In the personal project for the Censor Dispenser (https://www.codecademy.com/practice/projects/censor-dispenser), the exercise asks if your censor function can handle punctuation elements. After doing the initial string split on spaces, I thought of iterating through each element in the resulting list, to look for exclamation points, then commas then periods.

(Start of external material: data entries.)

(** ** The property *)
(** C38: on every path an entry leaves EFER, VM_HSAVE_PA, XCR0, the interrupt flag,
    the preemption count and the execution gate as it found them.  The guest runs
    only when the CPU has every feature of the installed model, with XCR0 of the
    model and CR4 without the facilities outside it (OSXSAVE only when the model
    has it); and the exceptions that leave the guest are the same on SVM as on VMX. *)
Theorem entry_restores_host a vc hsave v h ret h' v' g :
  (an_xsave a = true -> h_xcr0 h <> 0) ->
  svm_vmrun_once_gpr a vc hsave v h = (ret, h', v', g) ->
  h' = h /\ (v' = v \/ v' = set_cr4 (vmctx_guest_cr4 vc (s_cr4 v)) v) /\ (ret = 0 <-> is_Some g) /\
  (forall w t, g = Some w -> vc = Some t -> usercode t = true ->
     model_ready t = true /\ vmctx_cpu_model_subset (model t) (an_caps a) = true /\
     (an_xsave a = true -> v_xcr0 w = xcr0 (model t)) /\
     (forall i, i ∈ OUTSIDE_MODEL -> Z.testbit (v_cr4 w) i = false) /\
     (leaf1_ecx (model t) .& VMCTX_CPU_BIT 26 = 0 -> Z.testbit (v_cr4 w) 18 = false) /\
     v_hsave w = hsave /\ v_rip w = s_rip v) /\
  (forall e entry stack vec, 0 <= vec < 32 ->
     intercepted (intercepts (svm_build_vmcb_usercode e entry stack (replicate 6 0))) (INTERCEPT_EXCEPTION_OFFSET + vec)
     = Z.testbit Vmcs.EXCEPTION_MASK vec).
Proof.
  intros Hx Hrun. assert (Hex : forall e entry stack vec, 0 <= vec < 32 ->
     intercepted (intercepts (svm_build_vmcb_usercode e entry stack (replicate 6 0))) (INTERCEPT_EXCEPTION_OFFSET + vec)
     = Z.testbit Vmcs.EXCEPTION_MASK vec).
  { intros e entry stack vec Hv. rewrite exceptions_intercepted by done. unfold intercepted.
    destruct (replicate 6 0 !! _) as [w|] eqn:Hw; [|apply orb_false_r].
    apply lookup_replicate in Hw as [-> _]. by rewrite Z.bits_0, orb_false_r. }
  split; [|split; [|split; [|split; [|exact Hex]]]]; clear Hex;
    destruct h as [ef hs x irq pre gate]; cbn in Hx; run_entry Hrun.
  - destruct (nz (an_gate a)); [by simplify_eq|].
    destruct (nz (vmctx_guest_cpu_check vc (an_caps a))); [simplify_eq; f_equal; lia|].
    destruct (negb (an_svme a)); [simplify_eq; f_equal; lia|].
    destruct (vmctx_guest_xcr0_enter vc (an_xsave a) x) as [saved y] eqn:He. simplify_eq.
    f_equal; [by eapply xcr0_restored|lia|lia].
  - destruct (nz (an_gate a)); [simplify_eq; auto|].
    destruct (nz (vmctx_guest_cpu_check vc (an_caps a))); [simplify_eq; auto|].
    destruct (negb (an_svme a)); [simplify_eq; auto|].
    destruct (vmctx_guest_xcr0_enter vc (an_xsave a) x) as [saved y]. cbn in Hrun. simplify_eq. auto.
  - destruct (an_gate a =? 0) eqn:Hg; cbn in Hrun; [|apply Z.eqb_neq in Hg; simplify_eq; split; [done|by intros [? ?]]].
    destruct (vmctx_guest_cpu_check vc (an_caps a) =? 0) eqn:Hk; cbn in Hrun;
      [|apply Z.eqb_neq in Hk; simplify_eq; split; [done|by intros [? ?]]].
    destruct (negb (an_svme a)); [simplify_eq; split; [done|by intros [? ?]]|].
    destruct (vmctx_guest_xcr0_enter vc (an_xsave a) x) as [saved y]. cbn in Hrun. simplify_eq. split; eauto.
  - intros w t -> -> Hu. destruct (nz (an_gate a)); [done|].
    destruct (vmctx_guest_cpu_check (Some t) (an_caps a) =? 0) eqn:Hk; cbn [negb] in Hrun; [|done].
    destruct (negb (an_svme a)); [done|].
    destruct (vmctx_guest_xcr0_enter (Some t) (an_xsave a) x) as [saved y] eqn:He. cbn in Hrun. simplify_eq. cbn.
    destruct (guest_cr4_spec t (s_cr4 v) Hu) as (C1 & C2 & _).
    apply Z.eqb_eq in Hk. unfold vmctx_guest_cpu_check in Hk. rewrite Hu in Hk. cbn in Hk.
    destruct (model_ready t); cbn in Hk; [|done]. destruct (vmctx_cpu_model_subset (model t) (an_caps a)); [|done].
    split_and!; auto. intros Hxs. unfold vmctx_guest_xcr0_enter in He. rewrite Hxs, Hu in He. cbn in He.
    destruct (x =? xcr0 (model t)) eqn:E; cbn in He; simplify_eq; [by apply Z.eqb_eq|done].
Qed.

(** A CPU with AVX runs a model without XSAVE: the guest has XCR0 3 and no OSXSAVE. *)
Lemma entry_restores_host_witness :
  exists a t v h w, svm_vmrun_once_gpr a (Some t) 4096 v h = (0, h, set_cr4 0x600 v, Some w) /\
    v_xcr0 w = 3 /\ v_cr4 w = 0x600 /\ h_xcr0 h = 7 /\ vmctx_cpu_model_subset (model t) (an_caps a) = true.
Proof.
  pose (caps := vmctx_cpu_model_trim (mk_model 1 0 U32MAX U32MAX U32MAX U32MAX U32MAX U32MAX U32MAX 0 7)).
  pose (m := vmctx_cpu_model_trim (mk_model 1 0 (VMCTX_CPU_BIT 0) U32MAX U32MAX 0 0 0 U32MAX 0 3)).
  pose (a := mk_answers 0 caps true true). pose (t := mk_vctx true true m).
  pose (v := svm_build_vmcb_usercode (mk_build 0x80050033 0x1000 0xc50600 0xd01 0 0 0x2000) 0x400000 0x7fff0000 (replicate 6 0)).
  pose (h := mk_host 0xd01 0x5000 7 true 0 0).
  destruct (svm_vmrun_once_gpr a (Some t) 4096 v h) as [[[ret h'] v'] g] eqn:Hrun.
  assert (Hx : an_xsave a = true -> h_xcr0 h <> 0) by (intros _; vm_compute; discriminate).
  destruct (entry_restores_host a (Some t) 4096 v h ret h' v' g Hx Hrun) as (Hh & _ & Hr & Hg & _). subst h'.
  assert (Hc : svm_vmrun_once_gpr a (Some t) 4096 v h = (0, h, set_cr4 0x600 v, Some (mk_view 0x600 0x400000 3 0x1d01 4096)))
    by (vm_compute; reflexivity).
  rewrite Hc in Hrun. injection Hrun as <- <- <-.
  destruct (Hg _ _ eq_refl eq_refl eq_refl) as (_ & Hsub & _).
  exists a, t, v, h, (mk_view 0x600 0x400000 3 0x1d01 4096). split_and!; [exact Hc|reflexivity|reflexivity|reflexivity|exact Hsub].
Defined.

End GuestEntry.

The problem is that if I iterate and use split again when it finds these things, it then creates a nested list, whereas I’d need those strings to simply remain in the parent list for my function to work.

I have tried the following (at first just for exclamation marks, to see if I get the concept right):

def heavy_censor(message):
  message2 = message.split(" ")
  message3 = []
  
  for word in message2:
    index = message2.index(word)
    if word.find("!") != -1 and len(message2[index]) > 1:
      message3 = message2[index].split("!")
      message2[index : index] = message3
      message2 = message2.remove(word)

But it returns an AttributeError that NoneType object has no value and I have no idea what this means as I’ve never seen this error before.

Other attempts to iterate, splitting and adding to parent list have always just ended in infinite loops.

I’ve looked through python documentation and googled but I couldn’t find another method of splitting a string within a list without creating a nested list at the newly split index.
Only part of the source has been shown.